▶ **WHAT IS EXPECTED**
Scan the listing below for the word "singBoxOutbound", then copy each line that has it.

▶ **DATA UNDER STUDY**
* * * * * * *

(* ===== verification/SubscriptionOutput.v ===== *)
(** * The subscription output formats (packages/contracts/subscription_output.go, services/subscription/internal/render)

    One set of nodes rendered three ways: a base64 list of share URIs, sing-box outbounds and a Clash-Meta proxy list,
    every proxy stamped with the user's personal secrets; and around them the routing policy, the negotiation of the
    format, the headers and the documents the service answers with. *)
From S2P Require Import Prelude GoBytes GoText GoFloat GoTime GoCodec Contracts GoUrl.

Record SubscriptionBundle := { sb_User : User; sb_Nodes : list Node; sb_GeneratedAt : Time }.
Definition with_nodes (nodes : list Node) (b : SubscriptionBundle) : SubscriptionBundle :=
  {| sb_User := sb_User b; sb_Nodes := nodes; sb_GeneratedAt := sb_GeneratedAt b |}.

Definition proxyAddr (n : Node) : string := n_EntryIP n.
Definition enabledTransports (n : Node) : list Transport := filter (λ t, t_Enabled t = true) (n_Transports n).
Definition boolQ (b : bool) : string := if b then "1" else "0".
Definition first_name (p : VlessRealityParams) : string := default "" (head (vr_ServerNames p)).
Definition nonempty (s : string) : bool := negb (bool_decide (s = "")).

(** ** 1. The base64 URI list; an empty string is an unrepresentable transport. *)
Definition transportURI (b : SubscriptionBundle) (t : Transport) (addr : string) : string :=
  let u := sb_User b in
  let tag := PathEscape (t_Tag t) in
  if bool_decide (t_Type t = TransportVlessReality) then
    match t_VlessReality t with
    | None => ""
    | Some p =>
        let q : Values :=
          <["type" := "tcp"]> (<["flow" := vr_Flow p]> (<["sid" := u_RealityShortID u]> (<["pbk" := vr_PublicKey p]>
          (<["sni" := first_name p]> (<["security" := "reality"]> (<["encryption" := "none"]> ∅)))))) in
        let q := if nonempty (vr_Fingerprint p) then <["fp" := vr_Fingerprint p]> q else q in
        "vless://" +:+ u_UUID u +:+ "@" +:+ addr +:+ ":" +:+ itoa (t_Port t) +:+ "?" +:+ Values_Encode q +:+ "#" +:+ tag
    end
  else if bool_decide (t_Type t = TransportHysteria2) then
    match t_Hysteria2 t with
    | None => ""
    | Some p =>
        if bool_decide (u_Hysteria2Password u = "") then ""
        else
          let q : Values := <["sni" := hy_SNI p]> ∅ in
          let q := if nonempty (hy_Obfs p) then <["obfs-password" := hy_ObfsPassword p]> (<["obfs" := hy_Obfs p]> q) else q in
          let q := <["insecure" := boolQ (hy_Insecure p)]> q in
          "hysteria2://" +:+ QueryEscape (u_Hysteria2Password u) +:+ "@" +:+ addr +:+ ":" +:+ itoa (t_Port t) +:+ "?" +:+
          Values_Encode q +:+ "#" +:+ tag
    end
  else if bool_decide (t_Type t = TransportShadowsocks2022) then
    match t_Shadowsocks2022 t with
    | None => ""
    | Some p => "ss://" +:+ base64 true (bytes_of (ss_Method p +:+ ":" +:+ ss_PSK p)) +:+ "@" +:+ addr +:+ ":" +:+
                itoa (t_Port t) +:+ "#" +:+ tag
    end
  else "".
(** The transports a renderer visits, each with its node's address, in order *)
Definition visited (b : SubscriptionBundle) : list (Transport * string) :=
  concat ((λ n, (λ t, (t, proxyAddr n)) <$> enabledTransports n) <$> sb_Nodes b).
Definition uri_lines (b : SubscriptionBundle) : list string :=
  filter (λ uri, uri ≠ "") ((λ ta, transportURI b ta.1 ta.2) <$> visited b).
Definition ToBase64List (b : SubscriptionBundle) : string := base64 false (bytes_of (join newline (uri_lines b))).

(** ** 2. sing-box *)
Definition gomap_of (l : list (string * json)) : gomap := list_to_map l.
Definition singBoxOutbound (b : SubscriptionBundle) (t : Transport) (addr : string) : option gomap :=
  let u := sb_User b in
  if bool_decide (t_Type t = TransportVlessReality) then
    p ← t_VlessReality t;
    Some (gomap_of [("type", JStr "vless"); ("tag", JStr (t_Tag t)); ("server", JStr addr); ("server_port", JInt (t_Port t));
      ("uuid", JStr (u_UUID u)); ("flow", JStr (vr_Flow p));
      ("tls", JMap (gomap_of [("enabled", JBool true); ("server_name", JStr (first_name p));
        ("utls", JMap (gomap_of [("enabled", JBool (nonempty (vr_Fingerprint p))); ("fingerprint", JStr (vr_Fingerprint p))]));
        ("reality", JMap (gomap_of [("enabled", JBool true); ("public_key", JStr (vr_PublicKey p));
           ("short_id", JStr (u_RealityShortID u))]))]))])
  else if bool_decide (t_Type t = TransportHysteria2) then
    p ← t_Hysteria2 t;
    if bool_decide (u_Hysteria2Password u = "") then None
    else
      let o := gomap_of [("type", JStr "hysteria2"); ("tag", JStr (t_Tag t)); ("server", JStr addr);
        ("server_port", JInt (t_Port t)); ("password", JStr (u_Hysteria2Password u));
        ("tls", JMap (gomap_of [("enabled", JBool true); ("server_name", JStr (hy_SNI p)); ("insecure", JBool (hy_Insecure p))]))] in
      Some (if nonempty (hy_Obfs p)
            then <["obfs" := JMap (gomap_of [("type", JStr (hy_Obfs p)); ("password", JStr (hy_ObfsPassword p))])]> o else o)
  else if bool_decide (t_Type t = TransportShadowsocks2022) then
    p ← t_Shadowsocks2022 t;
    Some (gomap_of [("type", JStr "shadowsocks"); ("tag", JStr (t_Tag t)); ("server", JStr addr);
      ("server_port", JInt (t_Port t)); ("method", JStr (ss_Method p)); ("password", JStr (ss_PSK p))])
  else if bool_decide (t_Type t = TransportAmneziaWG) then
    p ← t_AmneziaWG t;
    Some (gomap_of [("type", JStr "wireguard"); ("tag", JStr (t_Tag t)); ("server", JStr addr);
      ("server_port", JInt (t_Port t)); ("peer_public_key", JStr (awg_PublicKey p)); ("mtu", JInt (awg_MTU p));
      ("jc", JInt (awg_Jc p)); ("jmin", JInt (awg_Jmin p)); ("jmax", JInt (awg_Jmax p)); ("s1", JInt (awg_S1 p));
      ("s2", JInt (awg_S2 p)); ("h1", JInt (awg_H1 p)); ("h2", JInt (awg_H2 p)); ("h3", JInt (awg_H3 p)); ("h4", JInt (awg_H4 p))])
  else None.
Definition ToSingBox (b : SubscriptionBundle) : list gomap := omap (λ ta, singBoxOutbound b ta.1 ta.2) (visited b).
Definition ToSingBoxJSON (b : SubscriptionBundle) : string :=
  MarshalIndent (JObj [("outbounds", JSlice (JMap <$> ToSingBox b))]).

(** ** 3. Clash-Meta *)
(** [strings.NewReplacer] of the backslash and the double quote *)
Definition yq_char (b : Z) : list Z := if (b =? 92) || (b =? 34) then [92; b] else [b].
Definition yq (s : string) : string := quote +:+ string_of_bytes (concat (yq_char <$> bytes_of s)) +:+ quote.
Definition line (indent k v : string) : string := indent +:+ k +:+ ": " +:+ v +:+ newline.
Definition clashProxy (b : SubscriptionBundle) (t : Transport) (addr : string) : string :=
  let u := sb_User b in
  let head ty := line "  - " "name" (yq (t_Tag t)) +:+ line "    " "type" ty +:+ line "    " "server" (yq addr) +:+
                 line "    " "port" (itoa (t_Port t)) in
  let field := line "    " in
  let inner := line "      " in
  if bool_decide (t_Type t = TransportVlessReality) then
    match t_VlessReality t with
    | None => ""
    | Some p =>
        head "vless" +:+ field "uuid" (yq (u_UUID u)) +:+ field "flow" (yq (vr_Flow p)) +:+ field "tls" "true" +:+
        field "servername" (yq (first_name p)) +:+
        (if nonempty (vr_Fingerprint p) then field "client-fingerprint" (yq (vr_Fingerprint p)) else "") +:+
        "    reality-opts:" +:+ newline +:+ inner "public-key" (yq (vr_PublicKey p)) +:+ inner "short-id" (yq (u_RealityShortID u))
    end
  else if bool_decide (t_Type t = TransportHysteria2) then
    match t_Hysteria2 t with
    | None => ""
    | Some p =>
        if bool_decide (u_Hysteria2Password u = "") then ""
        else
          head "hysteria2" +:+ field "password" (yq (u_Hysteria2Password u)) +:+ field "sni" (yq (hy_SNI p)) +:+
          (if nonempty (hy_Obfs p) then field "obfs" (yq (hy_Obfs p)) +:+ field "obfs-password" (yq (hy_ObfsPassword p)) else "") +:+
          field "skip-cert-verify" (if hy_Insecure p then "true" else "false")
    end
  else if bool_decide (t_Type t = TransportShadowsocks2022) then
    match t_Shadowsocks2022 t with
    | None => ""
    | Some p => head "ss" +:+ field "cipher" (yq (ss_Method p)) +:+ field "password" (yq (ss_PSK p))
    end
  else if bool_decide (t_Type t = TransportAmneziaWG) then
    match t_AmneziaWG t with
    | None => ""
    | Some p =>
        head "wireguard" +:+ field "public-key" (yq (awg_PublicKey p)) +:+
        (if 0 <? awg_MTU p then field "mtu" (itoa (awg_MTU p)) else "") +:+
        "    amnezia-wg-option:" +:+ newline +:+ inner "jc" (itoa (awg_Jc p)) +:+ inner "jmin" (itoa (awg_Jmin p)) +:+
        inner "jmax" (itoa (awg_Jmax p)) +:+ inner "s1" (itoa (awg_S1 p)) +:+ inner "s2" (itoa (awg_S2 p)) +:+
        inner "h1" (itoa (awg_H1 p)) +:+ inner "h2" (itoa (awg_H2 p)) +:+ inner "h3" (itoa (awg_H3 p)) +:+ inner "h4" (itoa (awg_H4 p))
    end
  else "".
Definition clash_blocks (b : SubscriptionBundle) : list string := (λ ta, clashProxy b ta.1 ta.2) <$> visited b.
Definition ToClashMetaYAML (b : SubscriptionBundle) : string := "proxies:" +:+ newline +:+ join "" (clash_blocks b).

* * * * * * *

▶ **TASK OUTPUT**
Definition singBoxOutbound (b : SubscriptionBundle) (t : Transport) (addr : string) : option gomap :=
Definition ToSingBox (b : SubscriptionBundle) : list gomap := omap (λ ta, singBoxOutbound b ta.1 ta.2) (visited b).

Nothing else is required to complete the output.